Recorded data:
*** Block opens ***

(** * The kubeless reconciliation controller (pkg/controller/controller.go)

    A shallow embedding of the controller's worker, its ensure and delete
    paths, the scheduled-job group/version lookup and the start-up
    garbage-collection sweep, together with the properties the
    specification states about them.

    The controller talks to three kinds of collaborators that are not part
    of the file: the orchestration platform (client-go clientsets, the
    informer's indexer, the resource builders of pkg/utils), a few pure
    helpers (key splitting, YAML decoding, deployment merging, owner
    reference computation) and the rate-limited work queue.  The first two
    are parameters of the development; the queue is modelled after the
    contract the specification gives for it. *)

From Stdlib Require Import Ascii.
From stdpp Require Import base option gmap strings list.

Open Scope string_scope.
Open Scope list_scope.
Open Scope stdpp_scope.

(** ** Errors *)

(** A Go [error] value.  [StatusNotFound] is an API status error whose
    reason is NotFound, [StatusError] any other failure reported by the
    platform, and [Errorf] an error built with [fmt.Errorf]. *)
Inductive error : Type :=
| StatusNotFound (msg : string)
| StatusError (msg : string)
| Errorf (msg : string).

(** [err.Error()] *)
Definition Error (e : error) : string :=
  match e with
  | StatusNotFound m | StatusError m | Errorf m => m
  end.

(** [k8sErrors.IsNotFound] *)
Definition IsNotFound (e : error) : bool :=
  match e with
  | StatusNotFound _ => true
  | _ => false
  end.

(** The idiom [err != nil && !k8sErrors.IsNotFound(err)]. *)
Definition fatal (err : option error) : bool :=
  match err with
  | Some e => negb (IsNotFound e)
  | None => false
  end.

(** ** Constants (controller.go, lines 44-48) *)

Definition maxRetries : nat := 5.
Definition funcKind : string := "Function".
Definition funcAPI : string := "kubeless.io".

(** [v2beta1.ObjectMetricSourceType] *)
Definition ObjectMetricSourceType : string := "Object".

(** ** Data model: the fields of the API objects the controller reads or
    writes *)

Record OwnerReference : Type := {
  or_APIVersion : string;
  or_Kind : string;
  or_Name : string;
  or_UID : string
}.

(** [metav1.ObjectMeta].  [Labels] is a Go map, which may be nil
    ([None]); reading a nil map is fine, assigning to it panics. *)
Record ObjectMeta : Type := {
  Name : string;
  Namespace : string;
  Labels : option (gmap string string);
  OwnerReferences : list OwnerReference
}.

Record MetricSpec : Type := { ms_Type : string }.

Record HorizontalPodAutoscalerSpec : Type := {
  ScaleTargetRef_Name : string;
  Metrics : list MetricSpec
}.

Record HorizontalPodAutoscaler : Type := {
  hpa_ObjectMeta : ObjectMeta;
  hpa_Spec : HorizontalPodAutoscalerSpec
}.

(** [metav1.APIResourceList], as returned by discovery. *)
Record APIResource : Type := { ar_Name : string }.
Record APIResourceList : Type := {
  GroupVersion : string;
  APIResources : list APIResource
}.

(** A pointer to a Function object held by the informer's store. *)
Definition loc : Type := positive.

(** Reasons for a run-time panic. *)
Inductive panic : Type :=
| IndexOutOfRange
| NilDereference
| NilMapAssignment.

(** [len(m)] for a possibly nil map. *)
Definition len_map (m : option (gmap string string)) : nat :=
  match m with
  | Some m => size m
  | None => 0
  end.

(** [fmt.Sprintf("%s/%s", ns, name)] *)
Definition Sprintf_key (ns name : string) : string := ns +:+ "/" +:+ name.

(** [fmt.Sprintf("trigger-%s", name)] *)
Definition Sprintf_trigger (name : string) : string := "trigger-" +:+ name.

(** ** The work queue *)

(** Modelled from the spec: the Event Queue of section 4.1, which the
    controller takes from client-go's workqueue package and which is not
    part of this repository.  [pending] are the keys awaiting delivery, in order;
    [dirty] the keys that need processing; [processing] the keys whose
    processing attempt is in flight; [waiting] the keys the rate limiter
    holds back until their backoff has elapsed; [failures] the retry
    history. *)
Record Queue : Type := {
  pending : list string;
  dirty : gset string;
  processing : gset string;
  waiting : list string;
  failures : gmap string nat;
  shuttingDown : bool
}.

*** Block closes ***
*** Block opens ***

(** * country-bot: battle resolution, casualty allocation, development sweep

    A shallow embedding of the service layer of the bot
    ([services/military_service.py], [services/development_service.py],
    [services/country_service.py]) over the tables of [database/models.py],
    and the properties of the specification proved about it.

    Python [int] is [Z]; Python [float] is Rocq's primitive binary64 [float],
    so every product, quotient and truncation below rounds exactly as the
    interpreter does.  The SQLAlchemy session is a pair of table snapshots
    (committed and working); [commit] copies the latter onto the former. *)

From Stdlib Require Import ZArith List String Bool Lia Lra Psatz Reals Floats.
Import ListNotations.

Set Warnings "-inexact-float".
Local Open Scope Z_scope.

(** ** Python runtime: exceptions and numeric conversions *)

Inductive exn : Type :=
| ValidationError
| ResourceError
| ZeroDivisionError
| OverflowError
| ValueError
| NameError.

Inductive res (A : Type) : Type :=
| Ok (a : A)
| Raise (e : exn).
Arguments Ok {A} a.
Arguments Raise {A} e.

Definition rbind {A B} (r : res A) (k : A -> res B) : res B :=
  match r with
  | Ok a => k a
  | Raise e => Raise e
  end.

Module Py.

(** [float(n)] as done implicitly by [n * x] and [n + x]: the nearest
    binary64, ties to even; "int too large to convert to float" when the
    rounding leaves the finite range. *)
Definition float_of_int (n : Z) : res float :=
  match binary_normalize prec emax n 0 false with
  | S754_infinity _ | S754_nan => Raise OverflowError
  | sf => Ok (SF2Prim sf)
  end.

*** Block closes ***

## EXERCISE DIRECTIONS
The stretch of entries above that starts with the line containing "A shallow embedding of the service" and goes on through the line containing "and the properties" is to be transcribed exactly, and no other line is to be transcribed.

## RESPONSE BOX
    A shallow embedding of the service layer of the bot
    ([services/military_service.py], [services/development_service.py],
    [services/country_service.py]) over the tables of [database/models.py],
    and the properties of the specification proved about it.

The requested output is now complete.